After more than two decades in the music industry, what would you say you’re most proud of as a group?

I would say that in general I’m proud of the fact that we were able to have this much of an impact on the culture, and people really resonating, because you know how things are: Here today, gone tomorrow. And to still have people excited about what we created, that’s my proud moment. The accolades are always gonna be there, but to me, it’s about how you make someone feel and how you touch people’s lives. That’s what made me fall in love with hip-hop in the ‘80s: Grandmaster Flash and “The Message,” Run DMC, The Fat Boys and that whole vibe.

Then being a part of the ‘90s and coming up with 2Pac, Biggie, Snoop and Dr. Dre. It wasn’t just about making music, it was also about what was going on around us socially, how we as Black people and the other people around us accepted what we were doing and how it impacted — and how economically speaking it started to have this impact globally. And that is powerful. Just to see the continuation of that right now, with new artists coming in and adding to what we and the people before us built.

You’ve also started to move into the tech industry, right?

Yeah, I’ve been working in tech and I’m very excited about it. Heavily into innovation in space, I’m excited about the way Jeff Bezos and Elon Musk see the culture, and to be able to move in that space also, I’m excited about it — but obviously my focus is really on the music. I always wanna keep in touch with my music roots, because everything stems from there.

When you look at what different artists have contributed outside of music, from Rihanna to Kanye to Dr. Dre to Puff — we’ve expanded, and people are buying our products, buying our cosmetics. I’m going into heavy innovation, and I’m excited to be involved with different [types of] tech, especially space. It’s just going to help other minorities to want to go into innovation, go into science, [and] cosmetics. What we did for hip-hop, we’re going to do for other avenues. But when I’m ready to announce it to the world, I’ll come to you guys first.

Do you have anything planned musically? Independent of the group?

For me, it’s just about taking it day by day, I’m always gonna be doing music, even when you move on. Obviously it’s a different thing going on right now with this generation, but good music is good music at the end of the day. So just let the vibe move and see how I get inspired. Like, Nas is on fire right now, coming from my generation. So it’s exciting to see that this generation is more accepting of someone coming in from the [previous] generation because you remember back in the ‘90s. If you were in the ’80s, you not coming in.
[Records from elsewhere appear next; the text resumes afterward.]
Lemma entries_no_marker (before lines : list str) :
  Forall no_marker before -> entries (before ++ lines) = entries lines.
Proof.
  induction 1 as [|l before Hl _ IH]; [reflexivity|].
  cbn [app entries]. unfold no_marker in Hl. now rewrite Hl.
Qed.

Lemma continuation_no_marker (cs rest : list str) :
  Forall no_marker cs ->
  continuation (cs ++ rest) = filter nonblank (map strip cs) ++ continuation rest.
Proof.
  induction 1 as [|l cs Hl _ IH]; [reflexivity|].
  cbn [app continuation map filter]. unfold no_marker in Hl. rewrite Hl, IH.
  unfold nonblank. destruct (is_empty (strip l)); reflexivity.
Qed.

Lemma re_match_index_nonblank (line g1 g2 : str) :
  re_match_index line = Some (g1, g2) -> is_empty line = false.
Proof. destruct line; [discriminate | reflexivity]. Qed.

Lemma continuation_blocks (blocks : list block) :
  Forall well_formed_block blocks ->
  continuation (concat (map block_lines blocks)) = [].
Proof.
  intros H. destruct H as [|b blocks [Hm _] _]; [reflexivity|].
  cbn [map concat block_lines app continuation].
  now rewrite (re_match_index_nonblank _ Hm), Hm.
Qed.

Lemma entries_blocks (blocks : list block) :
  Forall well_formed_block blocks ->
  entries (concat (map block_lines blocks)) = map block_entry blocks.
Proof.
  induction 1 as [|b blocks [Hm Hc] Hbs IH]; [reflexivity|].
  cbn [map concat block_lines app entries]. rewrite Hm.
  rewrite (continuation_no_marker _ Hc), (continuation_blocks Hbs), app_nil_r.
  rewrite (entries_no_marker _ Hc), IH. reflexivity.
Qed.

(** Every list of lines is made of lines that open no entry followed by
    well-formed blocks. *)
Lemma lines_decompose (lines : list str) :
  exists before blocks,
    lines = before ++ concat (map block_lines blocks)
    /\ Forall no_marker before
    /\ Forall well_formed_block blocks.
Proof.
  induction lines as [|l lines (before & blocks & E & Hb & Hw)].
  - exists [], []. repeat split; constructor.
  - destruct (re_match_index (strip l)) as [[g1 g2]|] eqn:M.
    + exists [], ({| marker_line := l; ordinal_digits := g1; marker_text := g2;
                     continuation_lines := before |} :: blocks).
      split; [|split].
      * cbn [map concat block_lines marker_line continuation_lines app].
        now rewrite E.
      * constructor.
      * constructor; [|exact Hw]. split; [exact M | exact Hb].
    + exists (l :: before), blocks. split; [|split].
      * now rewrite E.
      * constructor; [exact M | exact Hb].
      * exact Hw.
Qed.

End BlockFacts.

(** * Facts about the prompt builder *)

Module PromptFacts.

Lemma format_plain (s t arg0 : str) :
  no_brace s = true ->
  format (s ++ t) arg0 = r <- format t arg0 ;; Ok (s ++ r).
Proof.
  induction s as [|c s IH]; intros H.
  - cbn [app]. destruct (format t arg0); reflexivity.
  - cbn [no_brace forallb] in H. apply andb_prop in H. destruct H as [C H].
    apply andb_prop in C. destruct C as [C1 C2].
    apply negb_true_iff in C1, C2.
    cbn [app format]. rewrite C1, C2, (IH H).
    destruct (format t arg0); reflexivity.
Qed.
What’s interesting about this generation is that they’re like, “Okay. Let’s see what you got. If it flex and it makes sense, then we’re gonna accept it.” But our generation was very judgmental, and it was like if you weren’t part of the ‘90s, it was unfortunate — because the pioneers didn’t get a chance to excel in the ‘90s. Whereas with this generation, you have the people from my  generation [like] Khaled, Hov, Nas, Busta, having a second and third wave.

Hip-hop is becoming rock and roll. Mick Jagger could [go] up on stage at 90 and still kill it. So we’re starting to see that hip-hop is becoming like wine — as it ages, it gets better. With this generation it’s like, we’re all integrating with each other. We bring something to the table, they bring something to the table and we all bond with each other.
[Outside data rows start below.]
(** ** The round trip on one key *)

(** X1: the round trip on a key that [strdup] copies whole, in a state
    that is fresh for it (the key has one byte, or the chain under its
    first byte is [NULL]): [assign] returns 0, [search] then returns the
    copy of the value, and [delete] returns 0.  After that [search]
    returns [NULL] for a one-byte key; for a longer key the chain is left
    as the unwritten [next] of the node that was freed. *)
Theorem whole_key_assign_search_delete tbl len k k0 v :
  reachable tbl -> 1 <= len <= 255 -> length k = Z.to_nat len ->
  k !! O = Some k0 -> early_nul k = false -> fresh_for tbl len k = true ->
  exists tbl1 tbl2,
    thingy_table_assign tbl len (Ptr k) (Ptr v) = Some (0, tbl1) /\
    thingy_table_search tbl1 len (Ptr k) = Some (Ptr (strdup v)) /\
    thingy_table_delete tbl1 len (Ptr k) = Some (0, tbl2) /\
    (len = 1 -> thingy_table_search tbl2 len (Ptr k) = Some NULL) /\
    (2 <= len -> mbseqs tbl2 k0 = chain_unwritten).
Proof.
  intros Hwf%reachable_wf Hlen Hk Hk0 Hnul Hf.
  pose proof (assign_fresh_for tbl len k k0 v ltac:(lia) Hk0 Hf) as Ha.
  pose proof (search_after_assign tbl len k Hwf Hlen Hk Hnul _ _ _ Ha) as Hs.
  assert ((len =? 0) = false) as E0 by (apply Z.eqb_neq; lia).
  destruct (len =? 1) eqn:E1.
  - apply Z.eqb_eq in E1. subst len.
    set (tbl1 := raise_longest_key (set_value tbl k0 (Ptr (strdup v))) 1) in *.
    assert (longest_key tbl1 = Z.max (longest_key tbl) 1) as Hlk
      by (unfold tbl1; by rewrite longest_key_raise).
    assert (values tbl1 k0 = Ptr (strdup v)) as Hv.
    { unfold tbl1. rewrite values_raise. cbn. apply upd_same. }
    assert ((1 >? longest_key tbl1) = false) as Egt.
    { rewrite Z.gtb_ltb. apply Z.ltb_ge. lia. }
    exists tbl1, (set_value tbl1 k0 NULL). split_and!; [done..| | |lia].
    + unfold thingy_table_delete. cbn [Z.eqb]. rewrite Egt, Hk0.
      cbn [mbind option_bind]. by rewrite Hv.
    + intros _. unfold thingy_table_search. cbn [Z.eqb longest_key set_value].
      rewrite Egt, Hk0. cbn [mbind option_bind values set_value].
      by rewrite upd_same.
  - apply Z.eqb_neq in E1.
    set (tbl1 := raise_longest_key _ len) in *.
    assert (longest_key tbl1 = Z.max (longest_key tbl) len) as Hlk
      by (unfold tbl1; by rewrite longest_key_raise).
    assert (mbseqs tbl1 k0 =
            chain_node (linked_list.mk len (strdup k) (strdup v))
                       chain_unwritten) as Hc.
    { unfold tbl1. rewrite mbseqs_raise. cbn. apply upd_same. }
    assert ((len >? longest_key tbl1) = false) as Egt.
    { rewrite Z.gtb_ltb. apply Z.ltb_ge. lia. }
    exists tbl1, (set_chain tbl1 k0 chain_unwritten).
    split_and!; [done..| |lia|].
    + unfold thingy_table_delete. rewrite E0, Egt, Hk0.
      destruct (len =? 1) eqn:E1'; [apply Z.eqb_eq in E1'; lia|].
      cbn [mbind option_bind]. rewrite Hc.
      cbn [delete_chain linked_list.length linked_list.key].
      by rewrite Z.eqb_refl, (strdup_no_early_nul k Hnul), <- Hk, memcmp_self.
    + intros _. cbn. apply upd_same.
Qed.

Lemma whole_key_assign_search_delete_witness :
  (reachable table_123 /\ 1 <= 3 <= 255 /\ length [2; 3; 4] = Z.to_nat 3 /\
   [2; 3; 4] !! O = Some 2 /\ early_nul [2; 3; 4] = false /\
   fresh_for table_123 3 [2; 3; 4] = true) /\
  exists tbl1 tbl2,
    thingy_table_assign table_123 3 (Ptr [2; 3; 4]) (Ptr (lit "y")) =
      Some (0, tbl1) /\
    thingy_table_search tbl1 3 (Ptr [2; 3; 4]) =
      Some (Ptr (strdup (lit "y"))) /\
    thingy_table_delete tbl1 3 (Ptr [2; 3; 4]) = Some (0, tbl2) /\
    (3 = 1 -> thingy_table_search tbl2 3 (Ptr [2; 3; 4]) = Some NULL) /\
    (2 <= 3 -> mbseqs tbl2 2 = chain_unwritten).
Proof.
  split; [by split_and!; try exact table_123_reachable|].
  exact (whole_key_assign_search_delete table_123 3 [2; 3; 4] 2 (lit "y")
           table_123_reachable ltac:(lia) eq_refl eq_refl eq_refl eq_refl).
Defined.

(** ** The return codes of a definition line *)

Lemma delete_rc_unchanged tbl len key tbl' :
  thingy_table_delete tbl len key = Some (1, tbl') -> tbl' = tbl.
Proof.
  unfold thingy_table_delete.
  destruct key as [|k]; [by intros [= <-]|].
  destruct (len =? 0); [by intros [= <-]|].
  destruct (len >? longest_key tbl); [by intros [= <-]|].
  destruct (k !! O) as [k0|]; [|by destruct (len =? 1)]. cbn.
  destruct (len =? 1).
  - by destruct (values tbl k0); intros [= <-].
  - destruct (delete_chain (mbseqs tbl k0) len k) as [[|c]|]; [|done..].
    by intros [= <-].
Qed.

(** X6: [thingy_table_add_from_string] returns one of 0, 1, 2, 3, 4, 16 and
    17, and with every code other than 0 (assigned) and 16 (deleted) it
    leaves the table as it was. *)
Theorem add_from_string_codes tbl string rc tbl' :
  thingy_table_add_from_string tbl string = Some (rc, tbl') ->
  rc ∈ [0; 1; 2; 3; 4; 16; 17] /\ (rc <> 0 -> rc <> 16 -> tbl' = tbl).
Proof.
  intros [[-> ?]|[(len & k & value & rc0 & _ & _ & _ & ->)|
                  (len & k & rc0 & _ & _ & Hd & ->)]]%add_from_string_step.
  - split; [|done]. rewrite !elem_of_cons, elem_of_nil. lia.
  - split; [|done]. rewrite !elem_of_cons, elem_of_nil. lia.
  - destruct (delete_rc _ _ _ _ _ Hd) as [->| ->].
    + split; [|lia]. rewrite !elem_of_cons, elem_of_nil. lia.
    + split; [|intros _ _; by eapply delete_rc_unchanged].
      rewrite !elem_of_cons, elem_of_nil. lia.
Qed.

Lemma add_from_string_codes_witness :
  thingy_table_add_from_string table_123 (lit "zz=1") = Some (2, table_123) /\
  (2 ∈ [0; 1; 2; 3; 4; 16; 17] /\ (2 <> 0 -> 2 <> 16 -> table_123 = table_123)).
Proof.
  split; [reflexivity|].
  exact (add_from_string_codes table_123 (lit "zz=1") 2 table_123 eq_refl).
Defined.

(** ** The shapes of a definition line *)

(** X7: a line whose key (the first token, after its slash or star) holds
    a character that is not a hex digit returns 2 and leaves the table as
    it was; a line whose key is made of hex digits never returns 2. *)
Theorem non_hex_key_rejected tbl t rest :
  Forall token_char t -> t <> [] -> after_key rest ->
  (~ Forall hex_digit (key_part t) ->
   thingy_table_add_from_string tbl (t ++ rest) = Some (2, tbl)) /\
  (Forall hex_digit (key_part t) -> forall rc tbl',
   thingy_table_add_from_string tbl (t ++ rest) = Some (rc, tbl') -> rc <> 2).
Proof.
  intros Ht Hne Hr. rewrite add_from_string_unfold, strtok_token by done.
  pose proof (token_char_nonzero _ (key_part_token _ Ht)) as Hnz.
  destruct t as [|p t']; [done|]. split.
  - intros Hnot.
    pose proof (strspn_not_hex _ Hnz Hnot) as Hlt.
    pose proof (strlen_nonzero _ Hnz) as Hlen.
    assert (negb (strspn (key_part (p :: t') ++ [0%Z]) hex_digits =?
                  strlen (key_part (p :: t') ++ [0%Z]))%nat = true) as Hneg.
    { apply negb_true_iff, Nat.eqb_neq. lia. }
    revert Hneg. unfold key_part, after_strtok. cbn [app nth drop].
    destruct (p =? 47), (p =? 42); cbn [orb app]; cbv beta iota zeta;
      rewrite ?drop_0; by intros ->.
  - intros Hh rc tbl'.
    pose proof (strspn_hex _ Hh) as Hspn. pose proof (strlen_hex _ Hh) as Hlen.
    revert Hspn Hlen. unfold key_part, after_strtok. cbn [app nth drop].
    destruct (p =? 47), (p =? 42); cbn [orb app]; cbv beta iota zeta;
      rewrite ?drop_0; intros -> ->; rewrite Nat.eqb_refl; cbn [negb];
      (destruct (_ =? 0)%nat; [by intros [= <- _]|]);
      (destruct (255 <? _)%nat; [by intros [= <- _]|]);
      try (destruct (thingy_table_assign _ _ _ _) as [[? ?]|]; cbn;
           [by intros [= <- _]|done]).
    destruct (strtok NULL (lit "") _) as [[|v] ?].
    + destruct (thingy_table_delete _ _ _) as [[rc0 ?]|] eqn:Ed; [|done]. cbn.
      intros [= <- _]. apply delete_rc in Ed. lia.
    + destruct (thingy_table_assign _ _ _ _) as [[? ?]|]; cbn;
        [by intros [= <- _]|done].
Qed.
Although social media definitely has its drawbacks as you mentioned earlier, it has benefits too. The culture is much more universal now compared to the ‘90s. Hip-hop isn’t just about rocking with the region you’re from anymore. Things have gotten bigger.

Exactly. I’m in the technology space and I’m excited because what I’ve been doing in the last 18 months is going to have such a global social impact. Just like when we did our music. The good thing is also how these other genres are accepting us coming in and adding our perspectives because we know what the culture wants, right? That’s why Beats by Dre worked. Because he knows we wanna hear bass in our headphones. We don’t want no JBL or Bose, he knew. So now we have all these different industries that are inviting us in to add to the culture, and it all stems from hip-hop.